Delimiter Identification: The first step involves identifying a common delimiter in filenames, such as an underscore (_) or dash (-). This delimiter is used to split the filenames into tokens. Tokenization and Grouping: Once the filenames are tokenized, the system groups them based on shared tokens. This is achieved through a method called applyMultiTokenGlobbing. Glob Pattern Formation: The core of this feature lies in forming glob patterns that represent groups of files sharing a schema. These patterns are created using the tokens derived from the filenames.

Methodology

Initial Token Grouping: The method begins by grouping filenames based on each token. It considers the number of tokens and processes each token index separately.
Left or Right Side Grouping Decision: The system decides whether to group tokens starting from the left side or the right side of the filename, based on the distribution of tokens.
Pattern Creation Logic:
For filenames with a single token, the system avoids globbing and keeps the filenames as they are.
For multi-token filenames, the method constructs a container name (glob pattern) by iterating through each token.
At each token, the method decides whether to include the token as-is or replace it with a wildcard (*). This decision is based on several factors, such as:
- The uniqueness of the token in the context of other filenames.
- The nature of the token (e.g., all letters).
- The comparison of token counts in adjacent indexes.
Special Cases Handling: The method includes logic to handle special cases, such as all-letter tokens, tokens at the beginning or end of a filename, and unique tokens.
Glob Pattern Optimization: Finally, the system optimizes the glob patterns, ensuring that each pattern uniquely represents a group of files with a shared schema. This is done by comparing new patterns with existing ones and updating them based on the latest file modifications.

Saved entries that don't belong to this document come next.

(* ===== verification/Votes.v ===== *)
(** * Votes of the finality protocol

    Models [src/src/verification/finality]: the votes ([structs.hpp]), the set
    of voters ([voter_set.cpp]), the weight of a vote ([vote_weight.cpp]), the
    tracker of the votes of a round ([impl/vote_tracker_impl.cpp]) and the
    signing of votes ([impl/vote_crypto_provider_impl.cpp]).

    The two vectors of a [VoteWeight] have one length, since its constructor
    makes them so and nothing changes their lengths. *)

From S2P Require Import Prelude Scale.

Open Scope Z_scope.

(** ** Votes *)

Record BlockInfo : Type := mkInfo {
  block_number : Z;
  block_hash : bytes
}.

#[export] Instance BlockInfo_eq_dec : EqDecision BlockInfo.
Proof. solve_decision. Defined.

Inductive Vote : Type :=
  | Prevote (b : BlockInfo)
  | Precommit (b : BlockInfo)
  | PrimaryPropose (b : BlockInfo).

Definition block_info (v : Vote) : BlockInfo :=
  match v with Prevote b | Precommit b | PrimaryPropose b => b end.

Record SignedMessage : Type := mkSigned {
  message : Vote;
  signature : bytes;
  id : bytes;
  ts : Z
}.

Definition vote_hash (m : SignedMessage) : bytes := block_hash (block_info (message m)).

(** ** Voters *)

Module VoterSet.

Record t : Type := mk {
  voters_ : list bytes;
  id_ : Z;
  weight_map_ : gmap bytes Z;
  total_weight_ : Z
}.

Definition create (id_of_set : Z) : t := mk [] id_of_set ∅ 0.

(** [unordered_map::insert] keeps an entry that is there. *)
Definition insert (voter : bytes) (weight : Z) (s : t) : t :=
  mk (voters_ s ++ [voter]) (id_ s)
    (match weight_map_ s !! voter with Some _ => weight_map_ s | None => <[voter := weight]> (weight_map_ s) end)
    (u64 (total_weight_ s + weight)).

Definition voterIndex (voter : bytes) (s : t) : option nat := fst <$> list_find (fun v => v = voter) (voters_ s).

Definition voterWeight (voter : bytes) (s : t) : option Z := weight_map_ s !! voter.

Definition voterWeightAt (voter_index : nat) (s : t) : outcome (option Z) :=
  match voters_ s !! voter_index with
  | None => Ok None
  | Some v => match weight_map_ s !! v with Some w => Ok (Some w) | None => Err undefined_behaviour end
  end.

End VoterSet.

(** ** Weights *)

Module VoteWeight.

Record t : Type := mk {
  prevotes_sum : Z;
  precommits_sum : Z;
  prevotes : list Z;
  precommits : list Z
}.

Definition kMaxNumberOfVoters : nat := 256.

Definition create (voters_size : nat) : t := mk 0 0 (replicate voters_size 0) (replicate voters_size 0).

(** The loop of [operator+=] on one vector. *)
Fixpoint add_front (a b : list Z) : list Z :=
  match a, b with
  | x :: a', y :: b' => u64 (x + y) :: add_front a' b'
  | _, _ => a
  end.

Definition add (a b : t) : t :=
  mk (u64 (prevotes_sum a + prevotes_sum b)) (u64 (precommits_sum a + precommits_sum b))
    (add_front (prevotes a) (prevotes b)) (add_front (precommits a) (precommits b)).

Definition setPrevote (index : nat) (weight : Z) (v : t) : outcome t :=
  old ← ok_or undefined_behaviour (prevotes v !! index);
  Ok (mk (u64 (u64 (prevotes_sum v - old) + weight)) (precommits_sum v) (<[index := weight]> (prevotes v)) (precommits v)).

Definition setPrecommit (index : nat) (weight : Z) (v : t) : outcome t :=
  old ← ok_or undefined_behaviour (precommits v !! index);
  Ok (mk (prevotes_sum v) (u64 (u64 (precommits_sum v - old) + weight)) (prevotes v) (<[index := weight]> (precommits v))).

Definition prevoteComparator (lhs rhs : t) : bool := prevotes_sum lhs <? prevotes_sum rhs.
Definition precommitComparator (lhs rhs : t) : bool := precommits_sum lhs <? precommits_sum rhs.

(** The loop of [totalWeight] on one vector: [i] is the voter, [n] how many are left. *)
Fixpoint with_equivocators (votes : list Z) (equivocators : list bool) (voter_set : VoterSet.t) (i n : nat)
    (acc : list Z) : outcome (list Z) :=
  match n with
  | O => Ok acc
  | S n' =>
      vote ← ok_or undefined_behaviour (votes !! i);
      acc' ← (if vote =? 0 then
                eq ← ok_or undefined_behaviour (equivocators !! i);
                if (eq : bool) then
                  w ← VoterSet.voterWeightAt i voter_set;
                  w ← ok_or undefined_behaviour w;
                  Ok (<[i := u64 (vote + w)]> acc)
                else Ok acc
              else Ok acc);
      with_equivocators votes equivocators voter_set (S i) n' acc'
  end.

Definition accumulate (l : list Z) : Z := foldl (fun a x => u64 (a + x)) 0 l.

Definition totalWeight (prevotes_equivocators precommits_equivocators : list bool) (voter_set : VoterSet.t) (v : t)
    : outcome (Z * Z) :=
  let n := length (VoterSet.voters_ voter_set) in
  p ← with_equivocators (prevotes v) prevotes_equivocators voter_set 0 n (prevotes v);
  c ← with_equivocators (precommits v) precommits_equivocators voter_set 0 n (precommits v);
  Ok (accumulate p, accumulate c).

End VoteWeight.

(** ** The tracker *)

Module VoteTrackerImpl.

Inductive PushResult : Type := SUCCESS | DUPLICATED | EQUIVOCATED.

Inductive VoteVariant : Type :=
  | VotingMessage (m : SignedMessage)
  | EquivocatoryVotingMessage (first second : SignedMessage).

Record t : Type := mk {
  messages_ : gmap bytes VoteVariant;
  ordered_votes_ : list (Z * SignedMessage);
  total_weight_ : Z
}.

Definition create : t := mk ∅ [] 0.

(** Assignment through [operator[]] of a map in the order of its keys. *)
Fixpoint assign (k : Z) (v : SignedMessage) (l : list (Z * SignedMessage)) : list (Z * SignedMessage) :=
  match l with
  | [] => [(k, v)]
  | (k', v') :: l' =>
      if k <? k' then (k, v) :: l else if k =? k' then (k, v) :: l' else (k', v') :: assign k v l'
  end.

Definition push (vote : SignedMessage) (weight : Z) (s : t) : PushResult * t :=
  match messages_ s !! id vote with
  | None => (SUCCESS, mk (<[id vote := VotingMessage vote]> (messages_ s)) (assign (ts vote) vote (ordered_votes_ s))
               (u64 (total_weight_ s + weight)))
  | Some (VotingMessage m) =>
      if decide (vote_hash m = vote_hash vote) then (DUPLICATED, s)
      else (EQUIVOCATED, mk (<[id vote := EquivocatoryVotingMessage m vote]> (messages_ s)) (ordered_votes_ s)
              (u64 (total_weight_ s + weight)))
  | Some (EquivocatoryVotingMessage _ _) => (DUPLICATED, s)
  end.

Definition getMessages (s : t) : list VoteVariant := snd <$> in_key_order (messages_ s).

Definition getMedianMessage (hash : bytes) (s : t) : outcome SignedMessage :=
  let tmp_votes := filter (fun m => hash = vote_hash m) (snd <$> ordered_votes_ s) in
  let size := length tmp_votes in
  if decide (size = 0%nat) then Err undefined_behaviour else
  ok_or undefined_behaviour
    (tmp_votes !! (if decide (size mod 2 = 0)%nat then (size / 2 - 1)%nat else (size / 2)%nat)).

Definition getTotalWeight (s : t) : Z := total_weight_ s.

End VoteTrackerImpl.

(** ** Signing *)

(** The ED25519 library; a verification can fail. *)
Class ED25519 : Type := {
  ed_sign : bytes -> bytes -> outcome bytes;  (* key, message *)
  ed_public : bytes -> bytes;
  ed_verify : bytes -> bytes -> bytes -> outcome bool  (* signature, message, public key *)
}.

(** What is signed is verified with the public key. *)
Class ED25519Spec `{ED25519} : Prop := {
  ed_verify_sign key msg sig : ed_sign key msg = Ok sig -> ed_verify sig msg (ed_public key) = Ok true
}.

Module VoteCryptoProviderImpl.
Section crypto.
Context `{ED25519}.

Record t : Type := mk {
  private_key : bytes;
  round_number_ : Z;
  voter_set_ : VoterSet.t
}.

(** A vote is a variant of three types with one codec. *)
Definition TInfo : ty := TPair (TBlob 32) (TInt false 8).
Definition TVote : ty := TVariant (More TInfo (More TInfo (One TInfo))).

Definition info_value (b : BlockInfo) : value TInfo := (block_hash b, block_number b).

Definition vote_value (v : Vote) : value TVote :=
  match v with
  | Prevote b => inl (info_value b)
  | Precommit b => inr (inl (info_value b))
  | PrimaryPropose b => inr (inr (info_value b))
  end.

(** [outcome::result::value], which throws on an error. *)
Definition value_of {A} (r : outcome A) : outcome A :=
  match r with Ok a => Ok a | Err _ => Err undefined_behaviour end.

Definition payload (v : Vote) (p : t) : outcome bytes := value_of
  (encode (TPair TVote (TPair (TInt false 8) (TInt false 8)))
    (vote_value v, (round_number_ p, VoterSet.id_ (voter_set_ p)))).

(** What is signed has the time of the signature at its end. *)
Definition timed_payload (v : Vote) (msg_ts : Z) (p : t) : outcome bytes := value_of
  (encode (TPair TVote (TPair (TInt false 8) (TPair (TInt false 8) (TInt false 8))))
    (vote_value v, (round_number_ p, (VoterSet.id_ (voter_set_ p), msg_ts)))).

Definition verify_message (m : SignedMessage) (p : t) : outcome bool :=
  b ← payload (message m) p;
  Ok (match ed_verify (signature m) b (id m) with Ok v => v | Err _ => false end).

Definition verifyPrimaryPropose (m : SignedMessage) (p : t) : outcome bool :=
  match message m with PrimaryPropose _ => verify_message m p | _ => Ok false end.
Definition verifyPrevote (m : SignedMessage) (p : t) : outcome bool :=
  match message m with Prevote _ => verify_message m p | _ => Ok false end.
Definition verifyPrecommit (m : SignedMessage) (p : t) : outcome bool :=
  match message m with Precommit _ => verify_message m p | _ => Ok false end.

Definition voteSignature (now : Z) (v : Vote) (p : t) : outcome bytes :=
  b ← timed_payload v now p; value_of (ed_sign (private_key p) b).

Definition sign_vote (now : Z) (v : Vote) (p : t) : outcome SignedMessage :=
  sign ← voteSignature now v p; Ok (mkSigned v sign (ed_public (private_key p)) 0).

Definition signPrimaryPropose (now : Z) (b : BlockInfo) (p : t) : outcome SignedMessage := sign_vote now (PrimaryPropose b) p.
Definition signPrevote (now : Z) (b : BlockInfo) (p : t) : outcome SignedMessage := sign_vote now (Prevote b) p.
Definition signPrecommit (now : Z) (b : BlockInfo) (p : t) : outcome SignedMessage := sign_vote now (Precommit b) p.

End crypto.
End VoteCryptoProviderImpl.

Detailed Methodology: Multi-Token Filename Globbing

Step-by-Step Process

Delimiter Identification and Tokenization

The system identifies a common delimiter in the filenames, typically an underscore (_) or dash (-), and splits the filenames into tokens.

Token Grouping and Indexing

Each token in a filename is indexed (0, 1, 2, ...).
Filenames are grouped based on the value of tokens at each index.

Determining Grouping Strategy

The system decides whether to group tokens from the left (start of filename) or right (end of filename) based on the distribution and variation of tokens at each index.

Pattern Creation Logic

Single-Token Filenames: No globbing is applied to filenames with only one token.
Multi-Token Filenames: The method constructs glob patterns by analyzing each token. It considers factors like token uniqueness, commonality, and special cases like all-letter tokens.

Uniqueness vs. Commonality:

Unique tokens (unique in their position across all filenames) are replaced with a wildcard "*".
Common tokens across many files are kept as they are in the pattern.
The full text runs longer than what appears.